Ce qu'il venait d'apprendre était d'une extrême importance. Il n'avait pas besoin de retourner interroger Le Noir. Celui-ci, depuis la mort du Roi, lui avait appris nombre de détails encore ignorés sur ces " royalistes " d'un genre particulier, sur ce véritable clan ennemi qui, pour mieux servir Monsieur, était décidé à détruire la Reine, le petit roi et, pourquoi pas, sa sour et sa tante. Nicolas Sourdat, pour Batz, cela voulait dire Antraigues. Comment l'araignée de Mendrisio et ses séides pouvaient-ils éventer si aisément ses plans à lui, Batz, c'est ce qu'il fallait essayer de savoir.

Mais, tout en rejoignant, du pas d'un paisible promeneur, la rue Helvétius et le logis de son ami Roussel, Batz commençait à se demander si le plus simple ne serait pas de se rendre en Suisse et d'embrocher proprement un homme qu'il haïssait depuis toujours. Morte la bête, mort le venin...

Seulement, la Suisse c'était loin et Batz n'avait pas de temps à perdre avec les aléas d'une longue route. On avait besoin de lui à Paris.

Deuxième partie

MARIE

CHAPITRE VI

LES EAUX DE PASSY

Ce que Simon n'avait pas dit à Batz, c'est qu'au lendemain de ce qu'il appelait sa " grande affaire ", il s'était rendu rue ci-devant Saint-Honoré vêtu de son meilleur habit, bleu doublé d'écarlate, qu'il venait de faire remettre à neuf, et coiffé du rutilant bonnet phrygien qui est comme chacun sait la couronne du patriote, afin d'y rencontrer l'homme qui faisait déjà trembler Paris : le grand Robespierre. Celui-ci vivait dans la maison mais surtout dans la famille du menuisier Duplay dont les filles étaient à sa dévotion, moins cependant que leur mère qui, elle, montait autour de " l'Incorruptible " une garde confinant à la séquestration tant elle avait peur que le " grand homme " n'échappe à cette nouvelle famille réunie autour de lui. Elle avait même réussi à lui faire renvoyer à Arras sa propre sour, Charlotte de Robespierre, en lui faisant savoir qu'elle était indésirable. C'est dire que Simon eut quelque peine à se faire accepter en dépit de son attirail sans-culotte, mais il était encore sous le coup de l'excitation et cria si fort qu'il obtint tout de même de monter le petit escalier menant au saint des saints.

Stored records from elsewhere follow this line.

(** For a positive amount the greedy selection succeeds exactly when the
    outputs hold the amount; it then selects outputs of the wallet that
    suffice, as few as any selection that suffices, and a single output is the
    smallest that does. *)
Lemma greedy_spec unspent minimum_value :
  values_ok unspent -> sum unspent < 2 ^ 64 -> 0 < minimum_value ->
  exists out, greedy unspent minimum_value = Some out /\
    if sum unspent <? minimum_value then out = [] else selection unspent minimum_value out.
Proof.
  intros Hv Hs Hm. unfold greedy, points_value.value. rewrite accumulate_fits by (done || lia).
  cbn [mbind option_bind]. rewrite Z.add_0_l. destruct (Z.ltb_spec (sum unspent) minimum_value) as [Hlt|Hge]; [by eexists|].
  assert (Hne : forall other, minimum_value <= sum other -> (1 <= length other)%nat).
  { intros [|q other] Ho; [simpl in Ho; lia|simpl; lia]. }
  assert (Hgo : exists out,
    match min_element (List.filter (fun p => negb (point_value.value p <? minimum_value)) unspent) with
    | Some minimum => Some [minimum]
    | None => gather minimum_value [] (std_sort greater
        (List.filter (fun p => point_value.value p <? minimum_value) unspent ++
         List.filter (fun p => negb (point_value.value p <? minimum_value)) unspent))
    end = Some out /\ selection unspent minimum_value out).
  { pose proof (min_element_spec (List.filter (fun p => negb (point_value.value p <? minimum_value)) unspent)) as Hme.
    destruct (min_element _) as [p|].
    - destruct Hme as [Hin Hall]. exists [p]. split; [done|]. apply filter_In in Hin as [Hin Hp].
      split_and!.
      + by apply submseteq_singleton.
      + simpl. apply negb_true_iff, Z.ltb_ge in Hp. lia.
      + intros other _ Ho. by apply Hne.
      + intros p' q [= <-] Hq Hqm. rewrite Forall_forall in Hall. apply Hall. apply list_elem_of_In, filter_In.
        split; [done|]. by apply negb_true_iff, Z.ltb_ge.
    - set (sorted := std_sort greater _).
      assert (Hperm : Permutation sorted unspent) by (unfold sorted; rewrite std_sort_perm; apply filter_split).
      assert (Hsorted : StronglySorted (sort_le greater) sorted)
        by (apply std_sort_sorted; [apply greater_asym|apply greater_trans]).
      assert (Hvs : values_ok sorted) by (unfold values_ok; by rewrite Hperm).
      destruct (gather_prefix minimum_value [] sorted) as (n & E & Hn & Hlow & Hhigh);
        [done|simpl; by rewrite Hperm|simpl; by rewrite Hperm|simpl; lia|].
      simpl in Hlow, Hhigh. exists (take (S n) sorted). split; [exact E|]. split_and!.
      + rewrite <- Hperm. apply sublist_submseteq, sublist_take.
      + done.
      + intros other Hother Ho. rewrite <- Hperm in Hother.
        pose proof (largest_first sorted other Hvs Hsorted Hother) as Hlarge.
        rewrite length_take. destruct (Nat.le_gt_cases (length other) n) as [Hle|]; [|lia].
        pose proof (sum_take_mono sorted (length other) n Hvs Hle). lia.
      + intros p q _ Hq Hqm. exfalso.
        assert (Hf : In q (List.filter (fun p => negb (point_value.value p <? minimum_value)) unspent)).
        { apply filter_In. split; [done|]. by apply negb_true_iff, Z.ltb_ge. }
        by rewrite Hme in Hf. }
  destruct unspent as [|p [|p2 rest]]; [exact Hgo| |exact Hgo].
  exists [p]. split; [done|]. split_and!; [done|simpl in *; lia|intros other _ Ho; by apply Hne|].
  intros p' q [= <-] [->|[]] _. lia.
Qed.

Robespierre le reçut. Pas longtemps. Juste celui d'entendre le récit - en abrégé pour ne pas abuser d'un temps trop précieux ! - de ce qui s'était passé au Temple la veille ou tout au moins de ce que son visiteur croyait en savoir, mais le froid regard ne resta pas longtemps attentif derrière les lunettes rondes cerclées d'acier. C'est tout juste s'il ne dit pas à Simon qu'il avait rêvé et, comme l'autre se récriait sur sa conscience de " bon patriote ", il lui recommanda le silence le plus complet sur une aventure dont il était un peu trop fier.

- Répandre une telle histoire, laissa tomber Robespierre, serait donner à d'autres contre-révolutionnaires l'idée d'entreprendre de nouvelles tentatives.

Simon repartit, déçu, et renonça à aborder le sujet à la Commune ou dans l'enceinte du Temple, mais c'était bien difficile de tenir sa langue quand, à l'Epi-Scié, il retrouvait les buveurs habitués ! On sait comment, sans tout raconter, il aimait à laisser entendre qu'une grande catastrophe avait été évitée grâce à lui...

Il allait d'ailleurs recevoir sa récompense. Simon parti, Robespierre n'en avait pas moins réfléchi à ce qu'on venait de lui rapporter. Vrai ou faux, exagéré ou non, il s'était tout de même produit quelque chose et ce quelque chose exigeait qu'on s'y arrête et que soit prise d'urgence une décision à laquelle il songeait depuis un moment déjà. Dans l'immédiat, il se livra auprès de Chaumette qui était l'un des protecteurs du bonhomme à une rapide enquête. Pompeux et déclamatoire à son habitude, celui qui se faisait appeler Anaxagoras en mémoire du fameux Spartiate exécuté pour son républicanisme, celui qui avait lu Emile de Rousseau, lui déclara que l'Emile en question " honorait beaucoup plus un cordonnier qu'un empereur " - c'est tout simple, il était lui-même fils d'un cordonnier de Nevers! - et que Simon était digne de toutes les confiances. Il était en outre marié à une femme exemplaire, " bonne épouse, bonne ménagère et sachant soigner les malades et les blessés ".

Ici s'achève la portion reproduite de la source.